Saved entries

-.-.-

(* ===== verification/ServerFactory.v ===== *)
(** * The server factory and TLS

    [server_factory.cpp]: which of the two configurations a server has, and the
    context a TLS server makes for each connection.  OpenSSL is the parameter
    [ssl_env]; the members of a server are those of [ServerState] in both
    configurations. *)

From Stdlib Require Import ZArith Lia.
From S2P Require Import Prelude Text Wire Json Serialization ServerState ServerSystem.

Local Open Scope Z_scope.

(** [WebSocketNoTls] and [WebSocketTls] differ in their socket. *)
Inductive ServerConfiguration := WebSocketNoTls | WebSocketTls.

#[export] Instance ServerConfiguration_eq_dec : EqDecision ServerConfiguration.
Proof. solve_decision. Defined.

Definition create_server (name : string) (options : ServerOptions) : ServerConfiguration * Server :=
  (if use_tls options then WebSocketTls else WebSocketNoTls, new_Server name options).

(** ** The TLS context *)

Inductive ssl_option := default_workarounds | no_tlsv1 | no_sslv2 | no_sslv3.

#[export] Instance ssl_option_eq_dec : EqDecision ssl_option.
Proof. solve_decision. Defined.

(** What a call throws, if it does; [SSL_CTX_set_cipher_list] says whether it
    succeeded. *)
Record ssl_env := {
  ssl_context_make : option exn;
  ssl_set_options : option exn;
  use_certificate_chain_file : string → option exn;
  use_private_key_file : string → option exn;
  SSL_CTX_set_cipher_list : string → bool
}.

Record ssl_context := {
  ctx_options : list ssl_option;
  ctx_certificate : option string;
  ctx_private_key : option string;
  ctx_ciphers : option string
}.

Definition new_ssl_context : ssl_context :=
  {| ctx_options := []; ctx_certificate := None; ctx_private_key := None; ctx_ciphers := None |}.

Definition ciphers : string :=
  "ECDHE-RSA-AES128-GCM-SHA256:ECDHE-ECDSA-AES128-GCM-SHA256:ECDHE-RSA-AES256-GCM-SHA384:" +:+
  "ECDHE-ECDSA-AES256-GCM-SHA384:DHE-RSA-AES128-GCM-SHA256:DHE-DSS-AES128-GCM-SHA256:kEDH+" +:+
  "AESGCM:ECDHE-RSA-AES128-SHA256:ECDHE-ECDSA-AES128-SHA256:ECDHE-RSA-AES128-SHA:ECDHE-ECDSA-" +:+
  "AES128-SHA:ECDHE-RSA-AES256-SHA384:ECDHE-ECDSA-AES256-SHA384:ECDHE-RSA-AES256-SHA:ECDHE-" +:+
  "ECDSA-AES256-SHA:DHE-RSA-AES128-SHA256:DHE-RSA-AES128-SHA:DHE-DSS-AES128-SHA256:DHE-RSA-" +:+
  "AES256-SHA256:DHE-DSS-AES256-SHA:DHE-RSA-AES256-SHA:!aNULL:!eNULL:!EXPORT:!DES:!RC4:!3DES:" +:+
  "!MD5:!PSK".

(** The statements of the [try] block in order: the context as far as they got, and
    the exception that ended them or whether the cipher list failed. *)
Definition configure (ssl : ssl_env) (options : ServerOptions) (ctx : ssl_context) :
    ssl_context * (exn + bool) :=
  match ssl_set_options ssl with
  | Some e => (ctx, inl e)
  | None =>
      let ctx := {| ctx_options := [default_workarounds; no_tlsv1; no_sslv2; no_sslv3];
                    ctx_certificate := ctx_certificate ctx;
                    ctx_private_key := ctx_private_key ctx; ctx_ciphers := ctx_ciphers ctx |} in
      match use_certificate_chain_file ssl (cert_file options) with
      | Some e => (ctx, inl e)
      | None =>
          let ctx := {| ctx_options := ctx_options ctx;
                        ctx_certificate := Some (cert_file options);
                        ctx_private_key := ctx_private_key ctx;
                        ctx_ciphers := ctx_ciphers ctx |} in
          match use_private_key_file ssl (key_file options) with
          | Some e => (ctx, inl e)
          | None =>
              let ctx := {| ctx_options := ctx_options ctx;
                            ctx_certificate := ctx_certificate ctx;
                            ctx_private_key := Some (key_file options);
                            ctx_ciphers := ctx_ciphers ctx |} in
              if SSL_CTX_set_cipher_list ssl ciphers
              then ({| ctx_options := ctx_options ctx; ctx_certificate := ctx_certificate ctx;
                       ctx_private_key := ctx_private_key ctx; ctx_ciphers := Some ciphers |},
                    inr true)
              else (ctx, inr false)
          end
      end
  end.

(** The handler [setup_tls_handler] installs: the context of a connection and the
    entries of the error log. *)
Definition tls_init_handler (ssl : ssl_env) (options : ServerOptions) :
    outcome (ssl_context * list string) :=
  match ssl_context_make ssl with
  | Some e => Throw e
  | None =>
      let '(ctx, result) := configure ssl options new_ssl_context in
      match result with
      | inr true => Ret (ctx, [])
      | inr false => Ret (ctx, ["Error setting cipher list"])
      | inl e =>
          match what e with
          | Some w => Ret (ctx, ["Exception in TLS handshake: " +:+ w])
          | None => Throw e
          end
      end
  end.

(** The access log entry, and the handler if one is installed. *)
Definition setup_tls_handler (ssl : ssl_env) (c : ServerConfiguration) (options : ServerOptions) :
    list string * option (outcome (ssl_context * list string)) :=
  match c with
  | WebSocketNoTls => (["Server running without TLS"], None)
  | WebSocketTls => ([], Some (tls_init_handler ssl options))
  end.

(** ** Properties *)

Definition configured (options : ServerOptions) : ssl_context :=
  {| ctx_options := [default_workarounds; no_tlsv1; no_sslv2; no_sslv3];
     ctx_certificate := Some (cert_file options); ctx_private_key := Some (key_file options);
     ctx_ciphers := Some ciphers |}.

(** The first of the three calls on the context that throws. *)
Definition first_failure (ssl : ssl_env) (options : ServerOptions) : option exn :=
  match ssl_set_options ssl, use_certificate_chain_file ssl (cert_file options),
        use_private_key_file ssl (key_file options) with
  | Some e, _, _ | None, Some e, _ | None, None, Some e => Some e
  | None, None, None => None
  end.

(** C38. A server made with [use_tls] has a handler, one without has none.  Only two kinds
    of exception leave the handler: that of making the context, and the first of
    setting options, certificate and key if it is not a [std::exception].  In all other
    cases it returns a context, with one entry in the log that tells the [std::exception]
    or that the cipher list was refused, and no entry exactly when the context has the
    configured options, certificate, key and ciphers.  A context with a key has a
    certificate, and one with a certificate refuses SSL 2, SSL 3 and TLS 1.0. *)
Theorem tls_context_spec (ssl : ssl_env) (name : string) (options : ServerOptions) :
  let handler := (setup_tls_handler ssl (create_server name options).1 options).2 in
  (is_Some handler ↔ use_tls options = true) ∧
  ∀ h, handler = Some h →
    match ssl_context_make ssl, first_failure ssl options with
    | Some e, _ => h = Throw e
    | None, Some UnknownException => h = Throw UnknownException
    | None, failure => ∃ ctx log, h = Ret (ctx, log) ∧
        log = match failure with
              | Some e => match what e with
                          | Some w => ["Exception in TLS handshake: " +:+ w]
                          | None => []
                          end
              | None => if SSL_CTX_set_cipher_list ssl ciphers then []
                        else ["Error setting cipher list"]
              end ∧
        (log = [] ↔ ctx = configured options) ∧
        (is_Some (ctx_private_key ctx) → is_Some (ctx_certificate ctx)) ∧
        (is_Some (ctx_certificate ctx) →
         ctx_options ctx = [default_workarounds; no_tlsv1; no_sslv2; no_sslv3])
    end.
Proof.
  unfold create_server. simpl. split.
  { destruct (use_tls options); simpl; split; try done; by intros []. }
  destruct (use_tls options); [|done]. simpl. intros h [= <-].
  unfold tls_init_handler, first_failure. destruct (ssl_context_make ssl); [done|].
  unfold configure, configured.
  destruct (ssl_set_options ssl) as [e|]; [|destruct (use_certificate_chain_file _ _) as [e|];
    [|destruct (use_private_key_file _ _) as [e|]; [|destruct (SSL_CTX_set_cipher_list _ _)]]];
    simpl; try (destruct e; simpl; try done);
    eexists _, _; (split; [reflexivity|]); simpl;
    (split_and!; [done|by split; intros ?; simplify_eq|try done; by intros []|try done; by intros []]).
Qed.

(** The literals of the cipher list join to whole names. *)
Lemma cipher_entries :
  split_string ciphers ":" =
    ["ECDHE-RSA-AES128-GCM-SHA256"; "ECDHE-ECDSA-AES128-GCM-SHA256"; "ECDHE-RSA-AES256-GCM-SHA384";
     "ECDHE-ECDSA-AES256-GCM-SHA384"; "DHE-RSA-AES128-GCM-SHA256"; "DHE-DSS-AES128-GCM-SHA256";
     "kEDH+AESGCM"; "ECDHE-RSA-AES128-SHA256"; "ECDHE-ECDSA-AES128-SHA256"; "ECDHE-RSA-AES128-SHA";
     "ECDHE-ECDSA-AES128-SHA"; "ECDHE-RSA-AES256-SHA384"; "ECDHE-ECDSA-AES256-SHA384";
     "ECDHE-RSA-AES256-SHA"; "ECDHE-ECDSA-AES256-SHA"; "DHE-RSA-AES128-SHA256";
     "DHE-RSA-AES128-SHA"; "DHE-DSS-AES128-SHA256"; "DHE-RSA-AES256-SHA256"; "DHE-DSS-AES256-SHA";
     "DHE-RSA-AES256-SHA"; "!aNULL"; "!eNULL"; "!EXPORT"; "!DES"; "!RC4"; "!3DES"; "!MD5"; "!PSK"].
Proof. vm_compute. reflexivity. Qed.

(** ** Example *)

Definition demo_ssl : ssl_env := {|
  ssl_context_make := None; ssl_set_options := None;
  use_certificate_chain_file f :=
    if bool_decide (f = "server.pem") then None else Some (StdException "no such file");
  use_private_key_file _ := None;
  SSL_CTX_set_cipher_list _ := true
|}.

Definition demo_tls_options : ServerOptions :=
  {| capabilities := capabilities demo_options;
     supported_encodings := supported_encodings demo_options; metadata := metadata demo_options;
     send_buffer_limit_bytes := send_buffer_limit_bytes demo_options; use_tls := true;
     cert_file := "server.pem"; key_file := "server.key"; session_id := session_id demo_options;
     use_compression := use_compression demo_options;
     client_topic_whitelist_patterns := client_topic_whitelist_patterns demo_options;
     mac_addr := mac_addr demo_options; ip_addrs := ip_addrs demo_options |}.

Lemma tls_context_spec_witness :
  ∃ log, setup_tls_handler demo_ssl (create_server "cobridge" demo_tls_options).1
           demo_tls_options = ([], Some (Ret (configured demo_tls_options, log))) ∧ log = [].
Proof.
  destruct (tls_context_spec demo_ssl "cobridge" demo_tls_options) as [_ Hh].
  destruct (Hh _ eq_refl) as (ctx & log & Hlog & _ & Hiff & _).
  assert (log = []) as -> by (vm_compute in Hlog; congruence).
  exists []. split; [|reflexivity]. rewrite <-(proj1 Hiff eq_refl), <-Hlog. reflexivity.
Defined.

-.-.-

### Work item
Looking at the records above, return exactly the lines from the line with "use_private_key_file _ := None;" to the line with "mac_addr := mac_addr", both ends included.

### Answer area
  use_private_key_file _ := None;
  SSL_CTX_set_cipher_list _ := true
|}.

Definition demo_tls_options : ServerOptions :=
  {| capabilities := capabilities demo_options;
     supported_encodings := supported_encodings demo_options; metadata := metadata demo_options;
     send_buffer_limit_bytes := send_buffer_limit_bytes demo_options; use_tls := true;
     cert_file := "server.pem"; key_file := "server.key"; session_id := session_id demo_options;
     use_compression := use_compression demo_options;
     client_topic_whitelist_patterns := client_topic_whitelist_patterns demo_options;
     mac_addr := mac_addr demo_options; ip_addrs := ip_addrs demo_options |}.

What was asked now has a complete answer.